A major court ruling has given all reinsurers a legal right to challenge settlement of any claim by an insurer, overturning a previous decision in the Commercial Court.
The Court of Appeal came to a unanimous decision in favour of GAN, a reinsurer in a claim involving a fire in Taiwan, in which insurer Tai Ping had settled with the client.
GAN had a 2% facultative reinsurance of Tai Ping's 35% share of the fire risk of a microchip fabrication plant through a London Market slip.
There was both a follow and settlements clause and a claims cooperation clause (CCC) in the widely used "SCOR" form, in which the insurer can settle and the reinsurers will pay up.
However, there is a SCOR clause that states that "no settlement and/or compromise shall be made and liability admitted without the prior approval of reinsurers".
The court rejected the idea that GAN had to be able to show it had reasonable grounds for refusing its consent, but a reinsurer had a duty "not to act arbitrarily or capriciously".
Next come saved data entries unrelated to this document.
(** * pdf-extractor-api: the orchestration layer, embedded and verified

    A shallow embedding of [app/services/pdf_service.py],
    [app/services/llm_service.py] and the [extract_pdf] handler of
    [app/controllers/pdf_controller.py].

    Python values are modelled as the code has them: a [str] is a sequence
    of Unicode code points, a [dict] is an insertion-ordered association
    list, exceptions are an error result, and the mutable world (database,
    image folder, the cached LLM handle, calls to outside engines) is a
    state threaded through every call. *)

From Stdlib Require Import String Ascii.
From Stdlib Require Import List NArith Arith Bool Lia.
From Stdlib Require DecimalNat.
Import ListNotations.

Set Implicit Arguments.
Open Scope list_scope.

(* ================================================================== *)
(** ** Python strings *)

Module PyStr.

(** A character is a Unicode code point. *)
Definition char := N.
Definition str := list char.

(** The code points of an ASCII literal of the source. *)
Definition lit (s : string) : str :=
  map N_of_ascii (list_ascii_of_string s).

Definition char_eqb (a b : char) : bool := N.eqb a b.

Fixpoint str_eqb (a b : str) : bool :=
  match a, b with
  | [], [] => true
  | x :: a', y :: b' => char_eqb x y && str_eqb a' b'
  | _, _ => false
  end.

(** [s.startswith(p)] *)
Fixpoint startswith (s p : str) {struct p} : bool :=
  match p, s with
  | [], _ => true
  | c :: p', d :: s' => char_eqb c d && startswith s' p'
  | _ :: _, [] => false
  end.

(** [s.endswith(p)] *)
Definition endswith (s p : str) : bool := startswith (rev s) (rev p).

(** [str.isspace] on one code point: the code points Python's [strip]
    removes. *)
Definition isspace (c : char) : bool :=
  ((9 <=? c) && (c <=? 13) || (28 <=? c) && (c <=? 32)
   || (c =? 133) || (c =? 160) || (c =? 5760)
   || (8192 <=? c) && (c <=? 8202)
   || (c =? 8232) || (c =? 8233) || (c =? 8239) || (c =? 8287)
   || (c =? 12288))%N.

Fixpoint lstrip (s : str) : str :=
  match s with
  | [] => []
  | c :: s' => if isspace c then lstrip s' else s
  end.

Definition rstrip (s : str) : str := rev (lstrip (rev s)).

(** [s.strip()] *)
Definition strip (s : str) : str := rstrip (lstrip s).

(** Truth value of a string: non-empty. *)
Definition truthy (s : str) : bool :=
  match s with [] => false | _ :: _ => true end.

(** [c.lower()] for one code point.  ASCII capitals map to their small
    letters; the two code points outside ASCII whose lower case reaches
    ASCII are written out (KELVIN SIGN, and LATIN CAPITAL LETTER I WITH
    DOT ABOVE, which becomes two code points).  Every other code point is
    left as it is: Python maps the other cased letters to code points
    outside ASCII, so the result is Python's on ASCII strings and in every
    comparison with an ASCII string, and not otherwise. *)
Definition lower_char (c : char) : str :=
  (if (65 <=? c) && (c <=? 90) then [c + 32]
   else if c =? 8490 then [107]
   else if c =? 304 then [105; 775]
   else [c])%N.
Moreover, the court said it would not strike down GAN's decision because it had only a small share – just over £1m -– or because other reinsurers with a greater share had approved the settlement.
Tim Brentnall, partner at City law firm Elborne Mitchell which represented GAN, said current outstanding claims could be affected. He said: "It could happen because these clauses are widespread. It could affect the existing claims situation and it could also delay claims."